Angela é austera, perfeccionista e vive num mundo governado por regras e gatos (muitos gatos). Ela é fria na superfície mas tem um coração enigmático que gosta de segredos e pequenos romances proibidos — contraditório, eu sei, porque ela julga até o ar. Tem um senso de moralidade rígido e um estilo que grita “ordem”, mas guarde um olhar: às vezes ela é inesperadamente vulnerável. E ninguém se mete com a decoração da festa sem receber um sermão digno de tribunal religioso.

Creed Bratton

Creed é um mistério ambulante com passado possivelmente ilegal e histórias que não batem — e é maravilhoso, na verdade. Ele solta comentários aleatórios que parecem saídos de filmes noir, tem hobbies obscuros (acho que já citou cultivo de algo ou outro) e um currículo que provavelmente inclui nomes falsos. Às vezes parece confuso, às vezes parece mais lúcido do que o resto da sala inteira; eu ainda não decidi qual é o truque. E, não sei se você reparou, mas ele tem um jeito de aparecer na hora mais estranha com um sorriso que dá arrepios — e um item bizarro no bolso.

Stanley Hudson

Stanley é a definição de “mantenha sua distância” e, honestamente, melhor assim — ele tem um amor profundo por palavras cruzadas, quebra-cabeças e pela hora do almoço. Sarcástico, seco e com um nível de paciência que beira o estoicismo, ele só quer fazer o trabalho, ser pago e voltar pra casa; qualquer entusiasmo extra é recebido com um olhar que derruba montanhas. Mas não se engane: ele percebe tudo, anota mentalmente e tem prioridades muito claras (café, jantar, evitar drama). E sim, ele ri quando quer, e quando ele ri você sabe que algo realmente aconteceu.

Andy Bernard

Andy é aquele cara que tenta ser amado por todo mundo com músicas de a cappella e um sorriso enorme — inseguro, mas cheio de energia boa (às vezes demais). Ele se agarra a Cornell, canções e “classe” como se fossem sua armadura, e muda de humor como quem troca de playlist: empolgado, carente, explosivo e depois super envergonhado.
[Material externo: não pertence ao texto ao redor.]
(** A verdict of step 2 is an attack made of the answers of the rule
    engine and of the resolver, which both returned. *)
Lemma predict_flow_verdict BM MM now data hist ev :
  let g := binary_gate BM (features data) in
  is_attack g || Qgtb (attack_prob g) 0.20 = true ->
  response (predict_flow np_argsort BM MM now data hist) = Ok ev ->
  exists rt rc mt mc top3,
    rule_based_classification (features data) = Ok (rt, rc)
    /\ classify_attack_type_ml np_argsort MM (features data) = Tuple3 mt mc top3
    /\ label ev = "ATTACK" /\ is_malicious ev = true
    /\ (attack_type ev, confidence ev, detection_method ev) = fusion rt rc mt mc.
Proof.
  intros g Hg Hev.
  destruct (rule_based_classification (features data)) as [[rt rc]|e] eqn:Hrule.
  - destruct (classify_attack_type_ml np_argsort MM (features data))
      as [mt mc|mt mc top3] eqn:Hml.
    + exfalso. revert Hev. unfold predict_flow. fold g. rewrite Hg.
      unfold classify_type. rewrite Hrule, Hml. simpl. discriminate.
    + destruct (predict_flow_fusion BM MM now data hist _ _ _ _ _ Hg Hrule Hml)
        as (ev' & Hev' & Hlab & Hmal & Hfus & _).
      rewrite Hev in Hev'. injection Hev' as <-.
      by exists rt, rc, mt, mc, top3.
  - exfalso. revert Hev. unfold predict_flow. fold g. rewrite Hg.
    unfold classify_type. rewrite Hrule. simpl. discriminate.
Qed.

(** C10: the label of a request's verdict is ATTACK if and only if
    attack_prob > 0.20 or benign_prob < 0.80, whatever the state of the
    multiclass model; the gate judges the flow benign exactly when
    attack_prob <= 0.25 and benign_prob >= 0.80, and a verdict with
    attack_prob > 0.20 is an attack also then, its confidence being that of
    the source fusion chose, the rule engine's or the multiclass
    resolver's; a request with attack_prob <= 0.20 and benign_prob >= 0.80
    always gets its verdict, and any other request gets it when the
    multiclass model is loaded and the rule engine returns. *)
Theorem final_label_threshold
    (bm : BinaryModel) (MM : option MulticlassModel)
    (now : string) (data : FlowData) (EVENT_HISTORY : list Event) :
  let probs := binary_probs bm (features data) in
  let g := binary_gate (Some bm) (features data) in
  let o := predict_flow np_argsort (Some bm) MM now data EVENT_HISTORY in
  (forall ev, response o = Ok ev ->
     (label ev = "ATTACK" \/ label ev = "BENIGN")
     /\ (label ev = "ATTACK" <-> 0.20 < probs.1 \/ probs.2 < 0.80)
     /\ (0.20 < probs.1 ->
         is_malicious ev = true
         /\ exists rule_type rule_conf ml_type ml_conf top3,
              rule_based_classification (features data) = Ok (rule_type, rule_conf)
              /\ classify_attack_type_ml np_argsort MM (features data)
                 = Tuple3 ml_type ml_conf top3
              /\ (attack_type ev, confidence ev, detection_method ev)
                 = fusion rule_type rule_conf ml_type ml_conf
              /\ (confidence ev = rule_conf \/ confidence ev = ml_conf)))
  /\ (is_attack g = false <-> probs.1 <= 0.25 /\ 0.80 <= probs.2)
  /\ (~ (0.20 < probs.1 \/ probs.2 < 0.80) -> exists ev, response o = Ok ev)
  /\ (forall mm r, MM = Some mm ->
        rule_based_classification (features data) = Ok r ->
        exists ev, response o = Ok ev).
Proof.
  intros probs g o.
  assert (Hgate : is_attack g = Qgtb probs.1 0.25 || Qltb probs.2 0.80) by done.
  assert (Hprob : attack_prob g = probs.1) by done.
  assert (Hreached : is_attack g || Qgtb (attack_prob g) 0.20 = true
                     <-> 0.20 < probs.1 \/ probs.2 < 0.80).
  { rewrite Hgate, Hprob, !orb_true_iff, !Qgtb_gt, Qltb_lt.
    split; [intros [[H|H]|H]|intros [H|H]]; try tauto; left; lra. }
  split; [|split; [|split]].
  - intros ev Hev.
    destruct (is_attack g || Qgtb (attack_prob g) 0.20) eqn:Hreach.
    + destruct (predict_flow_verdict (Some bm) MM now data EVENT_HISTORY ev
                  Hreach Hev)
        as (rt & rc & mt & mc & top3 & Hrule & Hml & Hlab & Hmal & Hfus).
      split; [by left|]. split.
      * split; [|done]. intros _. by apply Hreached.
      * intros _. split; [done|]. exists rt, rc, mt, mc, top3.
        split; [done|]. split; [done|]. split; [done|].
        unfold fusion in Hfus.
        destruct (_ && _) in Hfus; [injection Hfus; auto|].
        destruct (_ && _) in Hfus; injection Hfus; auto.
    + assert (Hnot : ~ (0.20 < probs.1 \/ probs.2 < 0.80)).
      { intros H. apply Hreached in H. discriminate H. }
      revert Hev. unfold o, predict_flow. fold g. rewrite Hreach.
      simpl. intros [= <-]. simpl.
      split; [by right|]. split.
      * split; [done|]. intros H. by destruct Hnot.
      * intros H. destruct Hnot. by left.
  - rewrite Hgate, orb_false_iff, Qgtb_le, Qltb_ge. done.
  - intros Hnot.
    assert (Hreach : is_attack g || Qgtb (attack_prob g) 0.20 = false).
    { apply not_true_is_false. intros H. by apply Hnot, Hreached. }
    unfold o, predict_flow. fold g. rewrite Hreach. simpl. by eexists.
  - intros mm [rt rc] -> Hrule.
    destruct (classify_available mm (features data)) as (mt & mc & top3 & Hml & _).
    destruct (is_attack g || Qgtb (attack_prob g) 0.20) eqn:Hreach.
    + destruct (predict_flow_fusion (Some bm) (Some mm) now data EVENT_HISTORY
                  _ _ _ _ _ Hreach Hrule Hml) as (ev & Hev & _).
      by exists ev.
    + unfold o, predict_flow. fold g. rewrite Hreach. simpl. by eexists.
Qed.
Ltac shutdown_goal m :=
  repeat match goal with
         | |- _ /\ _ => split
         | |- _ = _ => first [assumption | reflexivity | congruence]
         | E : wg ?s = _ |- context [wg ?s] => rewrite E
         | E : existsb _ ?t = false |- context [existsb _ ?t] => rewrite E
         | |- In _ (trace _) => assumption
         | |- exists pre, _ ++ [_] = pre ++ [_] /\ _ =>
             eexists; split; [reflexivity|]
         | |- In _ (_ ++ _) =>
             apply in_or_app; first [left; assumption | right; cbn; tauto]
         | |- existsb is_sync_return (_ ++ _) = false =>
             rewrite !existsb_app,
               ?no_return_ConfigureAddress, ?no_return_DeconfigureAddress;
             cbn; rewrite ?orb_false_r
         | |- released m (_ ++ snd (DeconfigureAddress m _) ++ _) =>
             apply released_now
         | |- released_done m (_ ++ [WgDone]) =>
             apply released_then_done
         | |- released _ (_ ++ _) => apply released_app
         | |- released_done _ (_ ++ _) => apply released_done_app
         | |- released _ _ => assumption
         | |- released_done _ _ => assumption
         end.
Tem um lado adoravelmente infantil que pode ser incrível… ou insuportável, dependendo do dia. E há algo meio trágico e muito engraçado nele, tipo alguém que tenta demais e te faz torcer por ele mesmo quando tá fazendo tudo errado.

Deangelo Vickers

Deangelo é caos em pessoa com um sorriso esquisito e uma habilidade notória para transformar situações normais em catástrofes meio patéticas. Ele quer ser o “cara legal”, tenta ser descolado e adora chamar atenção — mas falta consistência, sabe? Às vezes empolga como se fosse um herói improvável, outras vezes parece que esqueceu de como se comportar em reuniões. Ah, e tem uma tendência a gestos grandiosos que acabam em vergonha alheia gloriosa; é acceptably tragic e insanamente divertido.

Gabe Lewis

Gabe é o tipo que tenta ser moderno e internacional mas acaba soando desajeitado e burocrático, com playlists obscuras e referências pop que ninguém pediu. Ele é controlador, inseguro e tem a habilidade incomum de misturar formalidade com um desejo desesperado de ser aceito pelo grupo jovem — o que é adorável e desconcertante ao mesmo tempo. Tem gosto por música alternativa e um ego que precisa de incentivo constante, aí faz piadinhas que ninguém entende. E, curiosamente, quando fica quieto ele observa tudo com uma intensidade que dá medo; ele nem sempre é malvado, só muito, muito estranho.